California court says plaintiff in dust complaint did not demonstrate qualification for anti-SLAPP exemption


By Sandra Lane | Sep 20, 2018

SACRAMENTO, Calif. (Legal Newsline) – The California Court of Appeal, Third Appellate District on Sept. 11 reversed a ruling by a lower court that allowed plaintiff Harmun Takhar to avoid the anti-SLAPP motion filed by Feather River Air Quality Management District over dust complaints.

Judge Andrea Lynn Hoch wrote in the ruling that the judgment of the Yuba County Superior Court was reversed.

Hoch said that the appeals court reversed the lower court’s decision because “Takhar has not demonstrated that he qualifies for an exemption to the anti-SLAPP statute. The causes of action alleged in Takhar’s cross-complaint arise from protected petitioning activity, and he has not established a probability of prevailing on the merits of these claims. We shall therefore remand the matter to the trial court with directions to grant the anti-SLAPP motion and dismiss the cross-complaint.”

SLAPP is an acronym for strategic lawsuit against public participation. Anti-SLAPP laws were introduced to provide stronger protection from frivolous lawsuits.

Takhar filed suit against Feather River Air Quality Management District to hopefully stop a complaint Feather River had filed against him over allegations of violations of state and local air pollution laws. In response, Feather River filed an anti-SLAPP motion, which was refused by the trial court, meaning that Takhar could continue with his suit. The next step was for Feather River to file a petition with the appeals court in Sacramento.

“This appeal challenges the trial court’s denial of a special motion to strike pursuant to Code of Civil Procedure, the anti-SLAPP statute directed at a cross-complaint asserting causes of action arising from a civil enforcement action brought by Feather River Air Quality Management District against Harmun Takhar for multiple violations of state and local air pollution laws,” the appellate court's order states.

The basis for this lawsuit arose when Takhar began to convert a tract of land he owned in Yuba County from pasture land into an almond orchard in 2014. According to the ruling, this process involved clearing and grading of the land, which resulted in massive amounts of dust in the air. Neighboring property owners complained to the air quality district. The court's ruling states that 10 complaints were received between June 6 and Aug. 13. 

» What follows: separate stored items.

(** * chat_voice: request lifecycle of the voice-chat widget

    A shallow embedding of the two Next.js route handlers
    ([src/app/api/chat/route.ts], [src/app/api/token/route.ts]), of the
    text-to-speech flow and of the [useChat] hook's [sendAudioToApi],
    followed by the properties of the rate limiter, of the speech pipeline
    and of the client controller.

    Conventions of the embedding:
    - a JavaScript string is the list of its UTF-16 code units;
    - instants and durations are integers (milliseconds), as [Date.now()]
      produces them;
    - a [Map] is a [gmap]; the mutation [current.count++] of a stored record
      is the re-insertion of the updated record under the same key;
    - a promise that rejects, or a [throw], is the [Thrown] outcome. *)

From Stdlib Require Import ZArith NArith Lia Bool String Ascii DecimalString Sorted.
From stdpp Require Import base option list gmap fin_maps.

Open Scope Z_scope.

(** ** JavaScript strings *)

Abbreviation jsstring := (list N).

Module Js.

(** Code units of an ASCII literal. *)
Fixpoint lit (s : string) : jsstring :=
  match s with
  | EmptyString => []
  | String a r => N_of_ascii a :: lit r
  end.
#[global] Arguments lit : simpl never.

(** [s.startsWith(p)] *)
Fixpoint startsWith (s p : jsstring) : bool :=
  match p, s with
  | [], _ => true
  | _ :: _, [] => false
  | a :: p', b :: s' => N.eqb a b && startsWith s' p'
  end.

(** [s.includes(needle)] *)
Fixpoint includes (s needle : jsstring) : bool :=
  startsWith s needle ||
  match s with
  | [] => false
  | _ :: s' => includes s' needle
  end.

(** WhiteSpace and LineTerminator code points, the ones [trim] strips. *)
Definition isWhiteSpace (c : N) : bool :=
  (bool_decide (c ∈ [9; 10; 11; 12; 13; 32; 160; 5760; 8232; 8233;
                     8239; 8287; 12288; 65279]%N))
  || (N.leb 8192 c && N.leb c 8202).

Fixpoint trimStart (s : jsstring) : jsstring :=
  match s with
  | [] => []
  | c :: r => if isWhiteSpace c then trimStart r else s
  end.

Definition trimEnd (s : jsstring) : jsstring := rev (trimStart (rev s)).

(** [s.trim()] *)
Definition trim (s : jsstring) : jsstring := trimEnd (trimStart s).

(** Truthiness of a string: every string but the empty one. *)
Definition truthy (s : jsstring) : bool :=
  match s with [] => false | _ => true end.

(** [a || b] on strings. *)
Definition orElse (a : option jsstring) (b : jsstring) : jsstring :=
  match a with
  | Some s => if truthy s then s else b
  | None => b
  end.

(** [s.split(',')[0]]: the text before the first separator. *)
Fixpoint beforeFirst (sep : N) (s : jsstring) : jsstring :=
  match s with
  | [] => []
  | c :: r => if N.eqb c sep then [] else c :: beforeFirst sep r
  end.

(** [s.substring(s.indexOf(sep) + 1)]: the text after the first separator,
    the whole string when there is none. *)
Fixpoint dropThrough (sep : N) (s : jsstring) : option jsstring :=
  match s with
  | [] => None
  | c :: r => if N.eqb c sep then Some r else dropThrough sep r
  end.

Definition afterFirst (sep : N) (s : jsstring) : jsstring :=
  default s (dropThrough sep s).

(** [n.toString()] and [`${n}`] for an integer [n]. *)
Definition toString (n : Z) : jsstring :=
  lit (NilZero.string_of_int (Z.to_int n)).

(** [Math.ceil(a / b)] for integers [a] and [b > 0]. *)
Definition ceilDiv (a b : Z) : Z := - ((- a) / b).

End Js.

Notation "'js' s" := (Js.lit s%string) (at level 9, s at level 0, only parsing).

(** ** Outcomes of fallible calls *)

(** What a [catch] clause can receive: an [Error] instance with its [name]
    and [message], or some other thrown value. *)
Inductive thrown :=
| ErrorObj (name message : jsstring)
| NonError.

Inductive outcome (A : Type) :=
| Returned (a : A)
| Thrown (e : thrown).
Arguments Returned {A} a.
Arguments Thrown {A} e.

(** [new Error(message)] *)
Definition newError (message : jsstring) : thrown := ErrorObj (js "Error") message.

(** ** Fixed-window rate limiter *)

Record RateRecord := { count : Z; resetTime : Z }.

Record RateResult := { allowed : bool; remaining : Z; resetIn : Z }.

(** [const TIME_WINDOW = 60 * 1000], the same in both routes. *)
Definition TIME_WINDOW : Z := 60 * 1000.

Section FixedWindow.

(** The ceiling: [REQUEST_LIMIT] or [TOKEN_REQUEST_LIMIT]. *)
Variable limit : Z.

(** The body shared, up to the ceiling and the map it works on, by
    [checkRateLimit] and [checkTokenRateLimit]. *)
Definition fixedWindowCheck (now : Z) (key : jsstring)
    (counts : gmap jsstring RateRecord) : RateResult * gmap jsstring RateRecord :=
  let record := counts !! key in
  let counts :=
    match record with
    | Some r => if now >? resetTime r then delete key counts else counts
    | None => counts
    end in
  match counts !! key with
  | None =>
      ({| allowed := true; remaining := limit - 1; resetIn := TIME_WINDOW |},
       <[key := {| count := 1; resetTime := now + TIME_WINDOW |}]> counts)
  | Some current =>
      if count current >=? limit then
        ({| allowed := false; remaining := 0;
            resetIn := Z.max 0 (resetTime current - now) |}, counts)
      else
        let current := {| count := count current + 1;
                          resetTime := resetTime current |} in
        ({| allowed := true; remaining := limit - count current;
            resetIn := resetTime current - now |},
         <[key := current]> counts)
  end.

On Aug. 14, 2014, the district sent a notice of violation to Takhar and the following day, sent a letter seeking settlement and offering to settle for $2,566. 

"Takhar did not take the district up on its settlement offer and instead continued with his clearing activities," the ruling states. 

On Oct. 8, 2015, Takhar finally answered the complaint and filed a cross-complaint against the district. He alleged that he was a taxpayer and was protesting a waste of public funds in the district’s lawsuit against him. As a result, the district filed an anti-SLAPP motion, which was turned down by the trial court.

“The trial court’s order denying the anti-SLAPP motion is reversed and vacated. The trial court is directed to enter a new order granting the motion and dismissing the cross-complaint. Because the People ex rel. Feather River Air Quality Management District should have prevailed on the anti-SLAPP motion, they are entitled to fees and costs incurred both in the trial court and on appeal, to be determined by the trial court,” Hoch wrote.

Judge Elena J. Duarte and Judge William J. Murray Jr. concurred with this ruling.